According to the BofA Merrill Lynch US Corporate Master Effective Yield Index, yields hovered in the range of 2.8%–3.7% in 2015. In 2015, yields saw many ups and downs due to global market developments. They averaged 3.3% in 2015 and touched a low of 2.8% in mid-April, primarily because of turbulence in European markets due to the economic crisis in Greece, which led to a rise in safe-haven demand for investment-grade bonds. Yields rose and touched a high of 3.7% on December 29, which was not only the highest level of 2015, but also the highest point reached since January 25, 2012. The major reasons for the rise in yields was the Fed’s interest rate hike on December 15, uncertain global growth outlook, and slowdown and rising uncertainty in China.
January started with falling yields as Chinese uncertainty gripped the markets globally. Investment-grade bond yields ended at 3.6% on January 8, 2015, ten basis points lower week-over-week.
Meaning and importance of spreads
The BofA Merrill Lynch OAS (option-adjusted spread) measures the average difference in yields between investment-grade bonds and Treasuries. Securities rated BBB- or higher on Standard & Poor’s rating scale are selected for calculating this spread.
If spreads rise or widen, it can be assumed that credit conditions are worsening. Spreads also widen when growth is slow and economic conditions are worsening. Conversely, falling or tightening spreads coincide with faster growth and better economic conditions.

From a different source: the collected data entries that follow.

Lemma incident_sides x y : (x <= width)%nat -> (y <= height)%nat -> incident_ids g (vx x y) = out_edge x y <$> sides.
Proof.
  intros Hx Hy. unfold incident_ids. cbn.
  assert (Hout : forall p kind, p.1 < origin \/ p.2 < origin -> edge_id g p kind = None).
  { intros p kind Hp. unfold edge_id, vertex_index. rewrite (sp_origin _ _ _ _ _ Hg).
    destruct Hp as [Hp|Hp]; [rewrite (proj2 (Z.ltb_lt (p.1 - origin) 0)) by lia; done|].
    rewrite (proj2 (Z.ltb_lt (p.2 - origin) 0)) by lia. by rewrite orb_true_r. }
  assert (Hin := edge_id_vertex width height origin scale g). repeat f_equal.
  - destruct y as [|y]; [apply Hout; cbn; lia|]. rewrite <- (Hin x y VERTICAL Hg) by lia. f_equal. unfold vertex. f_equal; lia.
  - by apply Hin.
  - destruct x as [|x]; [apply Hout; cbn; lia|]. rewrite <- (Hin x y HORIZONTAL Hg) by lia. f_equal. unfold vertex. f_equal; lia.
  - by apply Hin.
Qed.

Lemma pair_side_edge x y pair side :
  (x <= width)%nat -> (y <= height)%nat -> pair_side x y pair side = true -> exists id, out_edge x y side = Some id.
Proof.
  intros Hx Hy [Hne _]%bool_decide_eq_true.
  assert (Hz : forall z, lab z (-1) = 0 /\ lab (-1) z = 0).
  { intros z. unfold label_at, outside. cbn. by rewrite orb_true_r. }
  destruct side; cbn; [destruct y|..|destruct x|]; try (by eauto); exfalso; apply Hne; unfold out_right, out_left; change (Z.of_nat 0 - 1) with (-1).
  - by rewrite (proj1 (Hz (Z.of_nat x))), (proj1 (Hz (Z.of_nat x - 1))).
Qed.
Lemma pair_edges_sides x y pair : (x <= width)%nat -> (y <= height)%nat ->
  pair_edges g (vx x y) pair = omap (out_edge x y) (List.filter (pair_side x y pair) sides).
Proof.
  intros Hx Hy. unfold pair_edges. rewrite (incident_sides x y Hx Hy). induction sides as [|side l IH]; [done|]. cbn [fmap list_fmap omap list_omap List.filter].
  assert (Hside : match out_edge x y side with Some id => separates g pair id = pair_side x y pair side | None => pair_side x y pair side = false end).
  { destruct (out_edge x y side) as [id|] eqn:E.
    - destruct (out_edge_spec x y side id Hx Hy E) as (_ & _ & Hs). unfold separates, pair_side.
      destruct (edge_info g id) as [info|].
      + destruct Hs as (_ & _ & -> & Hne). apply bool_decide_ext. naive_solver.
      + by rewrite bool_decide_eq_false_2 by naive_solver.
    - destruct (pair_side x y pair side) eqn:Ep; [|done]. destruct (pair_side_edge x y pair side Hx Hy Ep). congruence. }
  destruct (out_edge x y side) as [e|] eqn:E; unfold id at 1; cbn [omap list_omap List.filter].
  - rewrite Hside. destruct (pair_side x y pair side); cbn [omap list_omap]; rewrite ?E; by rewrite IH.
  - rewrite Hside. apply IH.
Qed.
Lemma pair_edges_count x y pair : (x <= width)%nat -> (y <= height)%nat ->
  length (pair_edges g (vx x y) pair) = length (List.filter (pair_side x y pair) sides).
Proof.
  intros Hx Hy. rewrite (pair_edges_sides x y pair Hx Hy). induction sides as [|side l IH]; [done|]. cbn [List.filter].
  destruct (pair_side x y pair side) eqn:E; [|done]. destruct (pair_side_edge x y pair side Hx Hy E) as [id Hid].
  cbn [omap list_omap length]. rewrite Hid. cbn. by rewrite IH.
Qed.

(** Where exactly two edges separate a pair of labels, a path that arrives on one keeps
    its right on leaving by the other. *)
Lemma two_sides x y pair s1 s2 :
  length (List.filter (pair_side x y pair) sides) = 2%nat -> s1 <> s2 ->
  pair_side x y pair s1 = true -> pair_side x y pair s2 = true -> out_right x y s2 = out_left x y s1.
Proof.
  intros Hlen Hne H1 H2. pose proof H1 as [Hn1 Hp1]%bool_decide_eq_true. pose proof H2 as [Hn2 Hp2]%bool_decide_eq_true.
  rewrite <- Hp1 in Hp2. apply label_pair_inj in Hp2 as [[Hr Hl]|[Hr Hl]]; [|done]. exfalso.
  assert (Hthree : forall s3, s3 <> s1 -> s3 <> s2 -> out_right x y s3 = out_left x y s1 -> out_left x y s3 = out_right x y s1 -> False).
  { intros s3 H31 H32 Hr3 Hl3. assert (H3 : pair_side x y pair s3 = true).
    { apply bool_decide_eq_true. rewrite Hr3, Hl3. split; [congruence|]. by rewrite label_pair_comm. }
    assert (Hsub : (length [s1; s2; s3] <= length (List.filter (pair_side x y pair) sides))%nat); [|rewrite Hlen in Hsub; cbn in Hsub; lia].
    apply submseteq_length, NoDup_submseteq.
    - repeat constructor; rewrite ?elem_of_cons, ?elem_of_nil; naive_solver.
    - intros s Hs. apply list_elem_of_In, filter_In. split; [apply list_elem_of_In; destruct s; unfold sides; set_solver|].
      rewrite !elem_of_cons, elem_of_nil in Hs. naive_solver. }
  destruct s1, s2; try done; unfold out_right, out_left in *; try congruence.
  - apply (Hthree East); try done; unfold out_right, out_left; congruence.
  - apply (Hthree East); try done; unfold out_right, out_left; congruence.
  - apply (Hthree North); try done; unfold out_right, out_left; congruence.
  - apply (Hthree North); try done; unfold out_right, out_left; congruence.
Qed.

(** *** Paths along edges *)

Lemma runs_sym id a b : runs id a b -> runs id b a.
Proof. unfold runs. tauto. Qed.

Lemma incident id info a b : edge_info g id = Some info -> runs id a b ->
  exists x y side, a = vx x y /\ (x <= width)%nat /\ (y <= height)%nat /\ out_edge x y side = Some id /\ b = target a side.
Proof.
  intros Hi Hr. assert (Hlt : (id < S width * S height * 2)%nat).
  { rewrite <- (sp_info _ _ _ _ _ Hg). unfold edge_info in Hi. destruct (eg_info g !! id) eqn:E; [|done]. by eapply lookup_lt_Some. }
  destruct (eid_all (S height) ltac:(lia) (S width) id Hlt) as (x & y & kind & -> & Hx & Hy & Hk).
  rewrite Hinfo in Hi by lia. assert (Hin : ~ (if Nat.eqb kind VERTICAL then y = height else x = width)).
  { intros Hb. by rewrite edge_of_outside in Hi by (done || lia). }
  unfold runs in Hr. rewrite (endpoints_id _ _ _ _ _ _ _ _ Hg) in Hr by lia.
  assert (Hkind : kind = VERTICAL \/ kind = HORIZONTAL) by (unfold VERTICAL, HORIZONTAL; lia).
  destruct Hkind as [->| ->]; cbn [Nat.eqb VERTICAL HORIZONTAL] in Hin, Hr; destruct Hr as [[<- <-]%pair_equal_spec|[<- <-]%pair_equal_spec].
  - exists x, y, South. split_and!; try done; try lia. unfold target, vertex. cbn. f_equal; lia.
  - exists x, (S y), North. split_and!; try done; try lia. unfold target, vertex. cbn. f_equal; lia.
  - exists x, y, East. split_and!; try done; try lia. unfold target, vertex. cbn. f_equal; lia.
  - exists (S x), y, West. split_and!; try done; try lia. unfold target, vertex. cbn. f_equal; lia.
Qed.
Lemma runs_ne id info a b : edge_info g id = Some info -> runs id a b -> a <> b.
Proof. intros Hi Hr. destruct (incident id info a b Hi Hr) as (x & y & side & _ & _ & _ & _ & ->). destruct a, side; cbn; intros [= ?]; lia. Qed.
Lemma from_swap id info a b : edge_info g id = Some info -> runs id a b -> right_from id info a = left_from id info b.
Proof.
  intros Hi Hr. pose proof (runs_ne id info a b Hi Hr) as Hne. unfold right_from, left_from.
  destruct Hr as [Hr|Hr]; rewrite Hr; cbn; repeat case_bool_decide; congruence.
Qed.

(** Points joined by edges that all have [r] on their right and [l] on their left. *)
Inductive traversed (r l : Z) : list (Z * Z) -> list nat -> Prop :=
  | traversed_one p : traversed r l [p] []
  | traversed_step a b pts id info ids :
      edge_info g id = Some info -> runs id a b -> right_from id info a = r -> left_from id info a = l ->
      traversed r l (b :: pts) ids -> traversed r l (a :: b :: pts) (id :: ids).

Lemma traversed_length r l pts ids : traversed r l pts ids -> length pts = S (length ids).
Proof. induction 1; cbn in *; lia. Qed.
Lemma traversed_snoc r l pts ids a b id info :
  traversed r l (pts ++ [a]) ids -> edge_info g id = Some info -> runs id a b -> right_from id info a = r -> left_from id info a = l ->
  traversed r l (pts ++ [a; b]) (ids ++ [id]).
Proof.
  intros Ht Hi Hr Hri Hle. remember (pts ++ [a]) as all eqn:Hall. revert pts Hall.
  induction Ht as [p|a' b' pts' id' info' ids' Hi' Hr' Hri' Hle' Ht IH]; intros pts Hall.
  - destruct pts as [|p' [|]]; try done. injection Hall as ->. cbn. eapply traversed_step; eauto. constructor.
  - destruct pts as [|p' pts]; [done|]. injection Hall as -> Hall. destruct pts as [|q pts]; cbn in Hall |- *.
    + injection Hall as -> ->. eapply traversed_step; eauto. by apply (IH []).
    + injection Hall as -> ->. eapply traversed_step; eauto. by apply (IH (q :: pts)).
Qed.
Lemma traversed_last r l pts ids a b :
  traversed r l (pts ++ [a; b]) ids ->
  exists ids' id info, ids = ids' ++ [id] /\ edge_info g id = Some info /\ runs id a b /\ right_from id info a = r /\ left_from id info a = l.
Proof.
  revert ids. induction pts as [|p pts IH]; intros ids Ht.
  - inversion Ht as [|? ? ? id info ids' Hi Hr Hri Hle Ht']; subst. inversion Ht'; subst. exists [], id, info. auto.
  - destruct pts as [|q pts]; inversion Ht as [|? ? ? id info ids' Hi Hr Hri Hle Ht']; subst;
      destruct (IH _ Ht') as (ids'' & id' & info' & -> & Hrest); by exists (id :: ids''), id', info'.
Qed.

(** An edge at a point, as one of the edges of its pair. *)
Lemma pair_edge_at id info a b pair : edge_info g id = Some info -> runs id a b -> ei_labels info = pair -> id ∈ pair_edges g a pair.
Proof.
  intros Hi Hr Hl. destruct (incident id info a b Hi Hr) as (x & y & side & -> & Hx & Hy & Ho & _).
  rewrite (pair_edges_sides x y pair Hx Hy). apply list_elem_of_omap. exists side. split; [|done].
  apply list_elem_of_In, filter_In. split; [apply list_elem_of_In; destruct side; unfold sides; set_solver|].
  destruct (out_edge_spec x y side id Hx Hy Ho) as (_ & _ & Hs). rewrite Hi in Hs. destruct Hs as (_ & _ & Hs & Hne).
  apply bool_decide_eq_true. split; [done|congruence].
Qed.
Lemma pair_edge_inv id a pair : id ∈ pair_edges g a pair ->
  exists info b, edge_info g id = Some info /\ runs id a b /\ ei_labels info = pair.
Proof.
  unfold pair_edges. intros Hin. apply list_elem_of_In, filter_In in Hin as [Hin Hs]. apply list_elem_of_In, list_elem_of_omap in Hin as (o & Ho & Hid).
  unfold separates in Hs. destruct (edge_info g id) as [info|] eqn:Hi; [|done]. apply bool_decide_eq_true in Hs. exists info.
  unfold Datatypes.id in Hid. subst o. unfold incident_ids in Ho.
  assert (Hv : forall p kind, edge_id g p kind = Some id -> (kind < 2)%nat -> runs id p (if Nat.eqb kind VERTICAL then (p.1, p.2 + 1) else (p.1 + 1, p.2))).
  { intros p kind Hp Hk. apply (edge_id_inv _ _ _ _ _ _ _ _ Hg) in Hp as (x & y & -> & Hx & Hy & ->). left.
    rewrite (endpoints_id _ _ _ _ _ _ _ _ Hg) by lia. unfold vertex. cbn. destruct (Nat.eqb kind VERTICAL); f_equal; f_equal; lia. }
  rewrite !elem_of_cons, elem_of_nil in Ho. destruct a as [ax ay]. cbn [fst snd] in Ho.
  destruct Ho as [Ho|[Ho|[Ho|[Ho|[]]]]]; symmetry in Ho; apply Hv in Ho; try (unfold VERTICAL, HORIZONTAL; lia); cbn in Ho.
  - exists (ax, ay - 1). split_and!; try done. apply runs_sym. replace ay with (ay - 1 + 1) at 2 by lia. done.
  - eauto.
  - exists (ax - 1, ay). split_and!; try done. apply runs_sym. replace ax with (ax - 1 + 1) at 2 by lia. done.
  - eauto.
Qed.

Lemma turn e1 e2 info1 info2 a pair :
  length (pair_edges g a pair) = 2%nat -> e1 <> e2 -> e1 ∈ pair_edges g a pair -> e2 ∈ pair_edges g a pair ->
  edge_info g e1 = Some info1 -> edge_info g e2 = Some info2 ->
  right_from e2 info2 a = left_from e1 info1 a /\ left_from e2 info2 a = right_from e1 info1 a.
Proof.
  intros Hlen Hne H1 H2 Hi1 Hi2.
  destruct (pair_edge_inv e1 a pair H1) as (? & b1 & Hi1' & Hr1 & Hl1). rewrite Hi1 in Hi1'. injection Hi1' as <-.
  destruct (pair_edge_inv e2 a pair H2) as (? & b2 & Hi2' & Hr2 & Hl2). rewrite Hi2 in Hi2'. injection Hi2' as <-.
  destruct (incident _ _ _ _ Hi1 Hr1) as (x & y & s1 & -> & Hx & Hy & Ho1 & _).
  destruct (incident _ _ _ _ Hi2 Hr2) as (x' & y' & s2 & Hv & _ & _ & Ho2 & _). apply vertex_inj in Hv as [<- <-].
  destruct (out_edge_spec x y s1 e1 Hx Hy Ho1) as (_ & _ & Hs1). rewrite Hi1 in Hs1. destruct Hs1 as (Hr1' & Hl1' & Hp1 & Hn1).
  destruct (out_edge_spec x y s2 e2 Hx Hy Ho2) as (_ & _ & Hs2). rewrite Hi2 in Hs2. destruct Hs2 as (Hr2' & Hl2' & Hp2 & Hn2).
  rewrite (pair_edges_count x y pair Hx Hy) in Hlen.
  assert (Ht : out_right x y s2 = out_left x y s1).
  { apply (two_sides x y pair s1 s2 Hlen); [congruence|..]; apply bool_decide_eq_true; (split; [done|congruence]). }
  assert (Hp : label_pair (out_right x y s1) (out_left x y s1) = label_pair (out_right x y s2) (out_left x y s2)) by congruence.
  apply label_pair_inj in Hp. split; [congruence|]. rewrite Hl2', Hr1'. destruct Hp as [[? ?]|[? ?]]; congruence.
Qed.

(** *** Edges that are left *)

Abbreviation edges := (length (eg_info g)).
Definition left_over (remaining : list bool) : list nat := List.filter (is_remaining remaining) (seq 0 edges).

How have spreads moved in 2015?
In 2015, spreads fell until late April and then rose. In 2015, spreads ranged between 1.3 and 1.8% and their average came in at 1.5%. The OAS averaged 1.5% in January 2015, and then fell in February, March, and April, to 1.4%, 1.4%, and 1.3%, respectively. However, from May onwards, the average OAS began to rise. Spreads averaged 1.3% in May, 1.4% in June, 1.5% in July, 1.7% in August, 1.7% in September, 1.7% in October, 1.6% in November, and 1.7% in December. Spreads touched a high of 1.8% on October 2, which was their highest since September 11, 2012.
Last week, spreads rose by four basis points and ended at 1.8% on January 8. Meanwhile, spreads are up by 29 basis points year-over-year. In the next article, we’ll look at the deals and volumes of investment-grade corporate bonds.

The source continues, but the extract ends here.